I found Photomatix too 'wild' and I couldn't get the precise control I eventually found in Photoshop CC. Or perhaps it wasn't Photomatix but me ;D
 

TomDibble

I'm New Here
Jun 15, 2017
17
3
I've used Nik's HDR Efex Pro in the past, and just moved over to Macphun's Aurora 2017. The main caveat with the (now free) HDR Efex Pro is that, while it tends to give better results for me than Lightroom, it is not long for this world (the next major Lightroom update may well cause Nik's plugins to all stop working, and Google has disbanded the dev team they acquired when they bought Nik a few years ago).

Aurora 2017 is a great little tool (dev trivia: much of the dev team of Nik left and formed MacPhun after the Google acquisition). I really hate the over-processed HDR look, and try to keep in the "realistic" range, for which Aurora has a lot of presets and then all the controls to tweak once I find an "almost right" preset. I do wish I could have a little more control over which pixel got pulled from which bracket frame, but generally it is far more likely to do the "right" thing than either Photoshop or Lightroom would, and generally produces nicer output than Nik would as well (although there are a few of my older Nik HDRs that I haven't been able to beat with Aurora). They just announced an upcoming "2018" version which will be available on Windows as well in about a month, so it now becomes an option for you.

Also, note that "DNG" is not a magical format. DNG is just a wrapper for non-lossy-compressed pixel/sensor data (sensor data includes the mosaic data and is "truly raw", but it will also store a number of other pixel formats including 16-bit FP TIFF).
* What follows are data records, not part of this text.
(** The result is the tuple [(x_star, psi, phi, C_M)]. *)
Definition calculate_optimal_threshold (M rho lambda_val sigma kappa tau : num)
  : result (num * num * num * num) :=
  psi <- ndiv (np_sqrt (nmul (lit 2) (nadd rho lambda_val))) sigma ;;
  C_M <- ndiv kappa (nsub (lit 1) tau) ;;
  q <- ndiv (nmul (nmul psi (nadd rho lambda_val)) C_M) M ;;
  let phi := nadd (lit 1) q in
  x_star <-
    try_except
      (let w_arg := nneg (np_exp (nneg phi)) in
       let w_val := np_real_lambertw w_arg in
       inv_psi <- ndiv (lit 1) psi ;;
       Ok (nmul inv_psi (nadd phi w_val)))
      (Ok np_nan) ;;
  Ok (x_star, psi, phi, C_M).

Definition calculate_square_root_approximation
  (M rho lambda_val sigma kappa tau : num) : result num :=
  q <- ndiv kappa (nmul M (nsub (lit 1) tau)) ;;
  let sqrt_term :=
    nmul (nmul sigma (np_sqrt q))
         (np_sqrt (nmul (lit 2) (nadd rho lambda_val))) in
  Ok (nneg sqrt_term).

Definition calculate_npv_threshold (M rho lambda_val kappa tau : num)
  : result num :=
  C_M <- ndiv kappa (nsub (lit 1) tau) ;;
  x_npv <- ndiv (nmul (nneg (nadd rho lambda_val)) C_M) M ;;
  Ok x_npv.

(** The dictionary returned by [calculate_trigger_rate]. *)
Record trigger_result := mk_trigger_result {
  optimal_threshold_bps : option num;
  trigger_rate : option num;
  trigger_rate_pct : option num;
  x_star : num;
  sqrt_approx_bps : num;
  npv_threshold_bps : num;
  lambda : num;
  kappa : num;
  psi : num;
  phi : num;
  C_M : num;
  current_rate : num;
  current_rate_pct : num
}.

(** Truth value of an optional float: [None] and zero are false. *)
Definition truthy (a : option num) : bool :=
  match a with
  | None => false
  | Some n => negb (fis_zero (val n))
  end.

(** The body of [calculate_trigger_rate] after the conversion of
    [current_rate]. *)
Definition trigger_rate_of_decimal
  (current_rate remaining_balance remaining_years discount_rate volatility
     tax_rate fixed_cost points prob_moving inflation_rate : num)
  : result trigger_result :=
  lambda_val <- calculate_lambda prob_moving current_rate remaining_years
                  inflation_rate ;;
  let kappa := calculate_kappa remaining_balance points fixed_cost tax_rate in
  t <- calculate_optimal_threshold remaining_balance discount_rate lambda_val
         volatility kappa tax_rate ;;
  let '(x_star, psi, phi, C_M) := t in
  x_star_sqrt <- calculate_square_root_approximation remaining_balance
                   discount_rate lambda_val volatility kappa tax_rate ;;
  x_npv <- calculate_npv_threshold remaining_balance discount_rate lambda_val
             kappa tax_rate ;;
  let x_star_bp :=
    if negb (np_isnan x_star) then Some (nmul (nneg x_star) (lit 10000))
    else None in
  let x_star_sqrt_bp := nmul (nneg x_star_sqrt) (lit 10000) in
  let x_npv_bp := nmul (nneg x_npv) (lit 10000) in
  let trigger_rate :=
    match x_star_bp with
    | Some _ => Some (nsub current_rate (nabs x_star))
    | None => None
    end in
  Ok (mk_trigger_result
        x_star_bp
        trigger_rate
        (if truthy trigger_rate
         then option_map (fun t => nmul t (lit 100)) trigger_rate
         else None)
        x_star x_star_sqrt_bp x_npv_bp lambda_val kappa psi phi C_M
        current_rate (nmul current_rate (lit 100))).

Definition calculate_trigger_rate
  (current_rate remaining_balance remaining_years discount_rate volatility
     tax_rate fixed_cost points prob_moving inflation_rate : num)
  : result trigger_result :=
  let current_rate :=
    if ngt current_rate (lit 1)
    then mk_num (kind_of current_rate) (fdiv (val current_rate) (Fin 100))
    else current_rate in
  trigger_rate_of_decimal current_rate remaining_balance remaining_years
    discount_rate volatility tax_rate fixed_cost points prob_moving
    inflation_rate.

(** The dictionary returned by [is_ready_to_refinance]. *)
Record readiness := mk_readiness {
  is_ready : bool;
  difference : option num;
  difference_bps : option num;
  message : string
}.

Section Readiness.

(** Python's [format(x, '.0f')], a service of the runtime. *)
Variable format_0f : num -> string.

Definition is_ready_to_refinance (trigger_rate available_rate : option num)
  : readiness :=
  match trigger_rate, available_rate with
  | Some trigger_rate, Some available_rate =>
      let difference := nsub trigger_rate available_rate in
      let difference_bps := nmul difference (lit 10000) in
      if ngt difference (lit 0) then
        mk_readiness true (Some difference) (Some difference_bps)
          ("Ready to refinance! Available rate is "
             ++ format_0f difference_bps ++ " bps below trigger.")%string
      else
        mk_readiness false (Some difference) (Some difference_bps)
          ("Not ready. Need rates to drop "
             ++ format_0f (nneg difference_bps) ++ " more bps.")%string
  | _, _ =>
      mk_readiness false None None "Missing rate data"%string
  end.

End Readiness.

End Threshold.


(* ================================================================== *)
(** * Vocabulary of the statements *)
(* ================================================================== *)

Section LlpaVocabulary.
Import PyDict.
Local Open Scope string_scope.
Local Open Scope Q_scope.

Definition ltv_buckets : list string :=
  ["<=30"; "30.01-60"; "60.01-70"; "70.01-75"; "75.01-80"; "80.01-85";
   "85.01-90"; "90.01-95"; ">95"].

Definition score_buckets : list string :=
  [">=780"; "760-779"; "740-759"; "720-739"; "700-719"; "680-699";
   "660-679"; "640-659"; "<=639"].

(** The "Total LLPA" entry of each engine's result. *)
Definition conventional_total cs ltv la purpose pt occ : option Q :=
  match RateCalculator.calculate_conventional_llpa cs ltv la purpose pt occ with
  | Some adj => get "Total LLPA" adj
  | None => None
  end.

Definition full_engine_total cs ltv la purpose pt occ is_arm cltv hr ftb : option Q :=
  match Llpa.calculate_total_llpa cs ltv la purpose pt occ is_arm cltv hr ftb with
  | Some adj =>
      match get "Total LLPA" adj with
      | Some (Llpa.Num q) => Some q
      | _ => None
      end
  | None => None
  end.

(** Inputs as [calculate_conventional_llpa] reads them. *)
Definition purpose_as_priced (purpose : string) : string :=
  if purpose =? "Purchase" then "Purchase" else "Rate/Term Refinance".

Definition property_as_priced (pt : string) : string :=
  if (pt =? "Condo") || mem pt ["2-Unit"; "3-Unit"; "4-Unit"] then pt
  else "Single Family".

Definition opt_Qeq (a b : option Q) : Prop :=
  match a, b with
  | Some x, Some y => x == y
  | _, _ => False
  end.

(** The four category entries [calculate_conventional_llpa] looks up. *)
Definition rc_credit_score_ltv (cs : Z) (ltv : Q) (purpose : string) : Q :=
  get_default (RateCalculator.get_ltv_bucket ltv) 0.0
    (get_default (RateCalculator.get_credit_score_bucket cs) []
       (if purpose =? "Purchase" then RateCalculator.PURCHASE_CREDIT_SCORE_LTV
        else RateCalculator.LIMITED_CASHOUT_CREDIT_SCORE_LTV)).

Definition rc_property_type (pt : string) (ltv : Q) : Q :=
  if pt =? "Condo"
  then get_default (RateCalculator.get_ltv_bucket ltv) 0.0 RateCalculator.PURCHASE_CONDO
  else if mem pt ["2-Unit"; "3-Unit"; "4-Unit"]
  then get_default (RateCalculator.get_ltv_bucket ltv) 0.0 RateCalculator.PURCHASE_2_TO_4_UNIT
  else 0.0.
Coming out of Lightroom HDR the DNG is a "16-bit floating point TIFF that can contain over 30 stops of image data" (see https://blogs.adobe.com/photoshop/2015/12/dng-pros-cons-and-myths.html). Using floating point to describe the pixels sacrifices some precision (only 11 bits of precision) for range of colors (the aforementioned 30 stops of range). At the same time, a 32-bit non-floating-point tiff offers the same range with much higher precision, albeit at the cost of a twice-as-large image file. However, support for 32-bit fixed-point TIFF is not really widespread. 32-bit floating point TIFF doubles the 16-bit FP precision, and expands the range to an unrealistic amount. The extra range is essentially wasted, but the extra precision is very helpful if you need to "pull apart" an area of the overall-HDR "compressed tone" image (ex, a dark fog which needs to have details extracted).

Also see http://protogtech.com/adobe-lightroom/adobe-dng-hdr-format/

Overall, I tend to do any necessary gross adjustments in Lightroom (synchronized edits across all photos in the bracket), then toning steps over in my HDR program. If I can skip the first Lightroom adjustment step and just read the raw files into Aurora I do that, obviously. The output of the HDR app is a 16-bit TIFF, which is less range but more precision than the 16-bit FP TIFF embedded in a DNG. However, since I've done most of my edits in Aurora, the extra range isn't necessary going back into Lightroom.

That said, being able to preserve the extra range from the tone mapping going back into Lightroom would be much nicer. Just not as nice as having a better HDR engine than Lightroom's built-in engine combining the brackets.